I'll do him one better. Your an IDIOT for telling him he sucks and proving you know squat. He is increasing speed as he travels so the second half will not take the same amount of time as the first half. For instance I ran a 8.39 1/8th mile, so do you think I ran a 16.7? No I ran a 13.0 necause I was already traveling 84 MPH at the 1/8th mark. 

I know I am coming accross like dick but guess what, don't tell people they suck unless they are being complete tools and you at least KNOW what yoru talking about!


----------



## chimmike (Oct 17, 2002)

haha ownaged.


----------



## psuLemon (Apr 23, 2003)

is it me, or are the idiots coming out of their holes more often.


lmfao, thanks for the good laugh wes.


----------



## Baysideblues (Aug 27, 2005)

wes said:


> I'll do him one better. Your an IDIOT for telling him he sucks and proving you know squat. He is increasing speed as he travels so the second half will not take the same amount of time as the first half. For instance I ran a 8.39 1/8th mile, so do you think I ran a 16.7? No I ran a 13.0 necause I was already traveling 84 MPH at the 1/8th mark.
> 
> I know I am coming accross like dick but guess what, don't tell people they suck unless they are being complete tools and you at least KNOW what yoru talking about!



You just got


----------



## wes (Apr 30, 2002)

OK OK ENOUGH please. It doesn't take 10 people saying the same thing to show him he was wrong, I think my post alone will take care of that.


----------



## psuLemon (Apr 23, 2003)

Baysideblues said:


> You just got


buhahahahahahahahha... Wes stop. I am at work and people are lookin at me funny cuz im in tears.


----------



## pimpride (Mar 28, 2005)

Assholes .


----------



## psuLemon (Apr 23, 2003)

pimpride said:


> Assholes .


 with a comment like that, who wouldn't rip you a new asshole. you have to admit that was a really really really dumb comment


pimpride said:


> Wow you suck. That would have been a 20 second quarter mile pretty much.


 :loser:


----------



## wes (Apr 30, 2002)

pimpride said:


> Assholes .


At least your a good sport about it :thumbup:


----------



## pimpride (Mar 28, 2005)

Yea it was dumb... I was in a hurry.
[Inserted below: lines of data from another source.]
(** ** Mutations *)

(** A mutation whose entry or record is the object of the line. *)
Inductive LineMutation :=
| line_entry (lane : option jsstr) (entry : members)
| line_record (record : members)
| line_lane (seq : Z) (lane : jsstr) (leafId : option jsstr)
| line_name (seq : Z) (name : option jsstr)
| line_label (seq : Z) (targetId : jsstr) (label : option jsstr).

(** [{ ...fields, ...more }] *)
Definition spread (fields more : members) : members := foldl (λ m kv, mset kv.1 kv.2 m) fields more.
Definition nullable (id : option jsstr) : json := match id with Some i => j_string i | None => j_null end.

Definition parseEntryMutation (value : members) (seq : Z) : decoded LineMutation :=
  let* lane := match field "lane" value with
               | None => Ok None
               | v => let* l := requireString v "lane" in Ok (Some l)
               end in
  let* id := requireString (field "id" value) "id" in
  let* type := requireString (field "type" value) "entry type" in
  let* _ := if one_of ENTRY_TYPES type then Ok () else schema_of "has unknown entry type " type in
  let* parentId := requireNullableId (field "parentId" value) "parentId" in
  let* timestamp := requireTimestamp (field "timestamp" value) in
  let* _ := if str_eqb type (js "custom") then requireString (field "customType" value) "customType" else Ok [] in
  Ok (line_entry lane (spread (mdelete (js "lane") (mdelete (js "kind") value))
        [(js "id", j_string id); (js "type", j_string type); (js "parentId", nullable parentId); (js "seq", number seq);
         (js "timestamp", number timestamp)])).

Definition check_operation_kind (value : members) : decoded () :=
  match field "intent" value with
  | Some (j_object intent) =>
      let* kind := requireString (field "kind" intent) "operation kind" in
      if one_of OPERATION_KINDS kind then Ok () else schema_of "has unknown operation kind " kind
  | _ => schema "has invalid intent"
  end.
Definition check_consumed (value : members) : decoded () :=
  let* _ := requireString (field "operationId" value) "operationId" in
  let* _ := requireString (field "entryId" value) "entryId" in
  let* queue := requireString (field "queue" value) "queue" in
  if one_of ["steer"; "followUp"; "nextRun"] queue then Ok () else schema_of "has invalid queue " queue.

Definition parseRecordMutation (value : members) (seq : Z) : decoded LineMutation :=
  let* id := requireString (field "id" value) "id" in
  let* lane := requireString (field "lane" value) "lane" in
  let* type := requireString (field "type" value) "record type" in
  let* _ := if one_of RECORD_TYPES type then Ok () else schema_of "has unknown record type " type in
  let* timestamp := requireTimestamp (field "timestamp" value) in
  let* _ := if str_eqb type (js "operation_started") then check_operation_kind value else Ok () in
  let* _ := if str_eqb type (js "operation_finished") then requireString (field "runId" value) "runId" else Ok [] in
  let* _ := if str_eqb type (js "queue_consumed") then check_consumed value else Ok () in
  Ok (line_record (spread (mdelete (js "kind") value)
        [(js "id", j_string id); (js "lane", j_string lane); (js "type", j_string type); (js "seq", number seq);
         (js "timestamp", number timestamp)])).

Definition parseLaneMutation (value : members) (seq : Z) : decoded LineMutation :=
  let* lane := requireString (field "lane" value) "lane" in
  let* leafId := requireNullableId (field "leafId" value) "leafId" in
  Ok (line_lane seq lane leafId).

Definition parseFactMutation (value : members) (seq : Z) : decoded LineMutation :=
  if string_is (field "fact" value) "name" then
    let* name := optional_string (field "name" value) "name" in Ok (line_name seq name)
  else if string_is (field "fact" value) "label" then
    let* label := optional_string (field "label" value) "label" in
    let* targetId := requireString (field "targetId" value) "targetId" in
    Ok (line_label seq targetId label)
  else schema "has unknown fact type".

Definition decodeMutation (line : jsstr) : decoded LineMutation :=
  let* value := parseObject line in
  let* seq := requireSequence (field "seq" value) in
  let kind := field "kind" value in
  if string_is kind "entry" then parseEntryMutation value seq
  else if string_is kind "record" then parseRecordMutation value seq
  else if string_is kind "lane" then parseLaneMutation value seq
  else if string_is kind "fact" then parseFactMutation value seq
  else schema "has unknown mutation kind".
Definition parseMutation (line : jsstr) : decoded LineMutation := decodeMutation line.

Definition mutation_object (m : LineMutation) : members :=
  match m with
  | line_entry lane entry => spread ([(js "kind", text "entry")] ++ optional "lane" (j_string <$> lane)) entry
  | line_record record => spread [(js "kind", text "record")] record
  | line_lane seq lane leafId => [(js "kind", text "lane"); (js "seq", number seq); (js "lane", j_string lane); (js "leafId", nullable leafId)]
  | line_name seq name => [(js "kind", text "fact"); (js "seq", number seq); (js "fact", text "name")] ++ optional "name" (j_string <$> name)
  | line_label seq targetId label =>
      [(js "kind", text "fact"); (js "seq", number seq); (js "fact", text "label"); (js "targetId", j_string targetId)]
      ++ optional "label" (j_string <$> label)
  end.
Definition encodeMutation (m : LineMutation) : jsstr := stringify (j_object (mutation_object m)) ++ [10].

End JsonlCodec.

(** * Lines are read back

    What [encodeMutation] and [encodeHeader] of [JsonlCodec] write is one line that is read
    back, and no proper prefix of the line is JSON. *)

Module JsonlCodecProps.
Import Json JsonPrefix JsonNumber AgentData JsonlCodec.

(** ** Objects *)

Lemma spread_distinct (base e : members) : NoDup (base ++ e).*1 → spread base e = base ++ e.
Proof.
  revert base. induction e as [|[k v] e IH]; intros base H; cbn; [by rewrite app_nil_r|]. rewrite mset_keys_absent; [rewrite IH|].
  - by rewrite <-app_assoc.
  - by rewrite <-app_assoc.
  - apply mget_None. rewrite fmap_app in H. apply NoDup_app in H as (_ & Hd & _). intros Hin. apply (Hd k Hin). by left.
Qed.

Lemma mset_same k (v : json) (m : members) : mget k m = Some v → mset k v m = m.
Proof.
  induction m as [|[k' v'] m IH]; cbn; [done|]. case_decide; [by intros [= ->]; subst|]. intros Hk. by rewrite IH.
Qed.

Lemma spread_present (e more : members) : Forall (λ kv, mget kv.1 e = Some kv.2) more → spread e more = e.
Proof. induction 1 as [|[k v] more Hk _ IH]; [done|]. cbn in *. by rewrite mset_same. Qed.

Lemma mget_app k (a b : members) : mget k (a ++ b) = match mget k a with Some v => Some v | None => mget k b end.
Proof. induction a as [|[k' v'] a IH]; cbn; [done|]. by case_decide. Qed.

Lemma mdelete_head k v (m : members) : mdelete k ((k, v) :: m) = m.
Proof. cbn. by rewrite decide_True. Qed.

(** Whether a text consists of UTF-16 units. *)
Notation units := (forallb is_unit).
Definition optional_units (s : option jsstr) : Prop := match s with Some s => units s = true | None => True end.
Definition seq_ok (q : Z) : Prop := 0 < q <= MAX_SAFE_INTEGER.
Definition time_ok (t : Z) : Prop := 0 <= t <= MAX_SAFE_INTEGER.

Lemma json_ok_members (m : members) : NoDup m.*1 → Forall (λ kv, units kv.1 = true ∧ json_ok kv.2) m → json_ok (j_object m).
Proof. intros Hn Hf. split; [done|]. clear Hn. induction Hf as [|kv m Hk _ IH]; [done|]. by split. Qed.

Lemma number_ok q : 0 <= q → json_ok (number q).
Proof. apply num_str_ok. Qed.
Lemma nullable_ok i : optional_units i → json_ok (nullable i).
Proof. by destruct i. Qed.
Lemma optional_ok key v : units (js key) = true → match v with Some v => json_ok v | None => True end →
  Forall (λ kv, units kv.1 = true ∧ json_ok kv.2) (optional key v).
Proof. destruct v; intros; [apply Forall_singleton; done | done]. Qed.

(** ** Mutations *)

(** The object of an entry or a record, without what frames it. *)
Record object_line (e : members) (id type : jsstr) (seq timestamp : Z) : Prop := {
  ol_ok : json_ok (j_object e);
  ol_id : field "id" e = Some (j_string id);
  ol_type : field "type" e = Some (j_string type);
  ol_seq : field "seq" e = Some (number seq) ∧ seq_ok seq;
  ol_timestamp : field "timestamp" e = Some (number timestamp) ∧ time_ok timestamp;
  ol_kind : field "kind" e = None }.

Definition line_ok (m : LineMutation) : Prop :=
  match m with
  | line_entry lane e => optional_units lane ∧ ∃ id type parentId seq timestamp, object_line e id type seq timestamp ∧
      one_of ENTRY_TYPES type = true ∧ field "parentId" e = Some (nullable parentId) ∧ field "lane" e = None ∧
      (type = js "custom" → ∃ c, field "customType" e = Some (j_string c))
  | line_record e => ∃ id type lane seq timestamp, object_line e id type seq timestamp ∧ one_of RECORD_TYPES type = true ∧
      field "lane" e = Some (j_string lane) ∧ (type = js "operation_started" → check_operation_kind e = Ok ()) ∧
      (type = js "operation_finished" → ∃ r, field "runId" e = Some (j_string r)) ∧ (type = js "queue_consumed" → check_consumed e = Ok ())
  | line_lane seq lane leafId => seq_ok seq ∧ units lane = true ∧ optional_units leafId
  | line_name seq name => seq_ok seq ∧ optional_units name
  | line_label seq targetId label => seq_ok seq ∧ units targetId = true ∧ optional_units label
  end.

Lemma requireSequence_number q : seq_ok q → requireSequence (Some (number q)) = Ok q.
Proof.
  intros [H1 H2]. unfold requireSequence, number. rewrite safe_integer_num_str by lia. by rewrite (proj2 (Z.leb_gt q 0)) by lia.
Qed.
Lemma requireTimestamp_number t : time_ok t → requireTimestamp (Some (number t)) = Ok t.
Proof.
  intros H. unfold requireTimestamp, number. rewrite safe_integer_num_str by done. destruct H. by rewrite (proj2 (Z.ltb_ge t 0)) by lia.
Qed.
Lemma requireNullableId_nullable i what : requireNullableId (Some (nullable i)) what = Ok i.
Proof. by destruct i. Qed.

(** The frame of an entry. *)
Definition entry_frame (lane : option jsstr) : members := [(js "kind", text "entry")] ++ optional "lane" (j_string <$> lane).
I don't care if you guys make fun of me, doesn't affect me personally.


----------



## Impooter (Sep 4, 2005)

at least you got a decent answer to your question, right?


----------



## psuLemon (Apr 23, 2003)

Impooter said:


> at least you got a decent answer to your question, right?


 refer to post 3-5 one of those has the answer, 

sr20 15.8 to low 16
ga16- mid 17's


althought there are many factors cuz there are stock ga16s running 16.9.


----------



## whatS3R (Jul 28, 2005)

how does the b13 se-r put up against the b14 and b15 se-r's (bone stock of course)


----------



## pimpride (Mar 28, 2005)

I would think the B13's would be faster... I believe they are smaller.


----------



## whatS3R (Jul 28, 2005)

so why in the world would nissan freaking put out a new model se-r that really isnt all that greater than the older models arent they supposed to make it better and not just change the body style ... i put a b15 gxe down  (not like thats anything to brag about but his reaction was great) he was suprised he was like ... thats ... not right hahaha go go b13 se-r power


----------



## psuLemon (Apr 23, 2003)

pimpride said:


> I would think the B13's would be faster... I believe they are smaller.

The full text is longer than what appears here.